(** C7: for a task of the collection, an empty new title assigns nothing
    to the title, and an empty new description assigns nothing to the
    description, whatever the other arguments: after the call the field holds
    what it held before, unless a keyword of that very name assigned it. *)
Theorem edytuj_zadanie_pusty_tekst (m : ManagerZadan) (w : swiat) (z : ref)
    (o : obiekt) (x y nowy_termin : value) (kwargs : list (string * value)) :
  z ∈ zadania m ->
  heap w !! z = Some o ->
  (exists w' o',
     edytuj_zadanie z (VStr "") y nowy_termin kwargs (m, w) = (Ok tt, (m, w')) /\
     heap w' !! z = Some o' /\
     assoc_get "tytul" (dict o')
     = match assoc_last "tytul" kwargs with
       | Some v => Some v
       | None => assoc_get "tytul" (dict o)
       end) /\
  (exists w' o',
     edytuj_zadanie z x (VStr "") nowy_termin kwargs (m, w) = (Ok tt, (m, w')) /\
     heap w' !! z = Some o' /\
     assoc_get "opis" (dict o')
     = match assoc_last "opis" kwargs with
       | Some v => Some v
       | None => assoc_get "opis" (dict o)
       end).
Proof.
  intros Hin Hz.
  assert (Hlt : (z < length (heap w))%nat) by by eapply lookup_lt_Some.
  split; eexists _, _;
    (split; [by apply edytuj_zadanie_run|]);
    (split; [by apply list_lookup_insert_eq|]);
    unfold po_edycji; simpl; rewrite assoc_get_update.
  - destruct (assoc_last "tytul" kwargs); [done|].
    destruct (truthy y), (truthy nowy_termin); simpl;
      by rewrite ?assoc_get_set_ne by done.
  - destruct (assoc_last "opis" kwargs); [done|].
    destruct (truthy x), (truthy nowy_termin); simpl;
      by rewrite ?assoc_get_set_ne by done.
Qed.

Lemma edytuj_zadanie_pusty_tekst_witness :
  let o := Zadanie_init KZadanie (VStr "a") (VStr "b") VNone [] in
  exists w' o',
    edytuj_zadanie 0%nat (VStr "") (VStr "c") VNone [("kategoria", VStr "x")]
      (Manager "/a/b" [0%nat], Swiat [o] [])
    = (Ok tt, (Manager "/a/b" [0%nat], w')) /\
    heap w' !! 0%nat = Some o' /\
    assoc_get "tytul" (dict o') = Some (VStr "a").
Proof.
  intros o.
  refine (proj1 (edytuj_zadanie_pusty_tekst (Manager "/a/b" [0%nat])
                   (Swiat [o] []) 0%nat o VNone (VStr "c") VNone
                   [("kategoria", VStr "x")] _ eq_refl)).
  simpl. apply list_elem_of_here.
Defined.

**Work item:**
In the answer, give the lines from the first line of the data through the line with "Theorem edytuj_zadanie_pusty_tekst (m", exactly as they appear and with no additions.

**Task solution:**
(** C7: for a task of the collection, an empty new title assigns nothing
    to the title, and an empty new description assigns nothing to the
    description, whatever the other arguments: after the call the field holds
    what it held before, unless a keyword of that very name assigned it. *)
Theorem edytuj_zadanie_pusty_tekst (m : ManagerZadan) (w : swiat) (z : ref)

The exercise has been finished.